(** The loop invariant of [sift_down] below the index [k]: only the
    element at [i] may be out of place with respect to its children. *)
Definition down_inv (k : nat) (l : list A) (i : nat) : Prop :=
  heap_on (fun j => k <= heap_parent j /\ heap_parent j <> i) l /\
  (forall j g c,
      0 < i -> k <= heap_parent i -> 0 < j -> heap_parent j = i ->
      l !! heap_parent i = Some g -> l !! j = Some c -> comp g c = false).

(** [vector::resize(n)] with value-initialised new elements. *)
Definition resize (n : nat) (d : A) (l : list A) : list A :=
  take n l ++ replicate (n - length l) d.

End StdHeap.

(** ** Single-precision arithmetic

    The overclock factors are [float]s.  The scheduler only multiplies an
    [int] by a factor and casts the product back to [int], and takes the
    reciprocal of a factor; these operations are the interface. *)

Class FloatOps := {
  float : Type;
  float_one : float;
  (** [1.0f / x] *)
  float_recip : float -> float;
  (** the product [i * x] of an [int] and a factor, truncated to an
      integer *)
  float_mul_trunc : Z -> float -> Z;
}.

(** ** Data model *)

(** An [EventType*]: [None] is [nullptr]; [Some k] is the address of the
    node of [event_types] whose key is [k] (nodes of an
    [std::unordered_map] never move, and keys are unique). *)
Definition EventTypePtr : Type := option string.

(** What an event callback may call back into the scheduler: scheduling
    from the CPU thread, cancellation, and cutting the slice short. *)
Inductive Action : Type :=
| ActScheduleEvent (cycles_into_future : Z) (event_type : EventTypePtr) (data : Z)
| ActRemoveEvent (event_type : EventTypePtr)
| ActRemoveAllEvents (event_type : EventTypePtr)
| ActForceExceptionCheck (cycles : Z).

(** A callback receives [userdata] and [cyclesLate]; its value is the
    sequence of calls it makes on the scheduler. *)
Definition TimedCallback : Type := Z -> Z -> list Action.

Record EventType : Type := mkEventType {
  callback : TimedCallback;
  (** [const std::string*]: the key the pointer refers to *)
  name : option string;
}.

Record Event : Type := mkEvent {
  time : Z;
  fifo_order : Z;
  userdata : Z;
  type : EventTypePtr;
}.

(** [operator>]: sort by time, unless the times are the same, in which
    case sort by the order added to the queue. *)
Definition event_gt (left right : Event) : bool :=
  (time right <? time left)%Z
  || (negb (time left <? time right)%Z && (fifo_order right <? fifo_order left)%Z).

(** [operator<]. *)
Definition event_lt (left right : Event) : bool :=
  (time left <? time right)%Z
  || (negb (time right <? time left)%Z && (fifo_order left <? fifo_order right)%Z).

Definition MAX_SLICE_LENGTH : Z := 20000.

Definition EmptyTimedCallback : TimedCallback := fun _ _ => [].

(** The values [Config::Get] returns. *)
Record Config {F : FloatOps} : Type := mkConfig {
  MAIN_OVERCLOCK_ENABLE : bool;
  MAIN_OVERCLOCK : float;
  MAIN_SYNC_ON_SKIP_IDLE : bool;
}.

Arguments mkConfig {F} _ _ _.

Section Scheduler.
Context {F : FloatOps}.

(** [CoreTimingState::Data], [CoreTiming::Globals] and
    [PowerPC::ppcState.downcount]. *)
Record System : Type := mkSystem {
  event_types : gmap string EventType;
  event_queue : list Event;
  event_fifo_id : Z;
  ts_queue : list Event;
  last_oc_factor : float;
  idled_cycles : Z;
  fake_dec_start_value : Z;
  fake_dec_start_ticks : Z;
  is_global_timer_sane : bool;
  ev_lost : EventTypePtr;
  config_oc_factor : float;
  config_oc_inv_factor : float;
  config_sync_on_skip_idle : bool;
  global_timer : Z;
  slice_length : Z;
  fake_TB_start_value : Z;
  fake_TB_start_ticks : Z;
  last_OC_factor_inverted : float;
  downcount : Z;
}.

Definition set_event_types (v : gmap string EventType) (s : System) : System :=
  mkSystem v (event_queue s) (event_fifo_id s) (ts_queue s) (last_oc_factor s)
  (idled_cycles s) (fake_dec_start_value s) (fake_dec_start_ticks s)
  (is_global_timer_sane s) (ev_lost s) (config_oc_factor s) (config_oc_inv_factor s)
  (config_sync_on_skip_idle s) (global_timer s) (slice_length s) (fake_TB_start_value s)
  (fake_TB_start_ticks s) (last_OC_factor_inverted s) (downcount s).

Work task — Please copy out each line in the entries that mentions the string "gmap".

Task result —
  event_types : gmap string EventType;
Definition set_event_types (v : gmap string EventType) (s : System) : System :=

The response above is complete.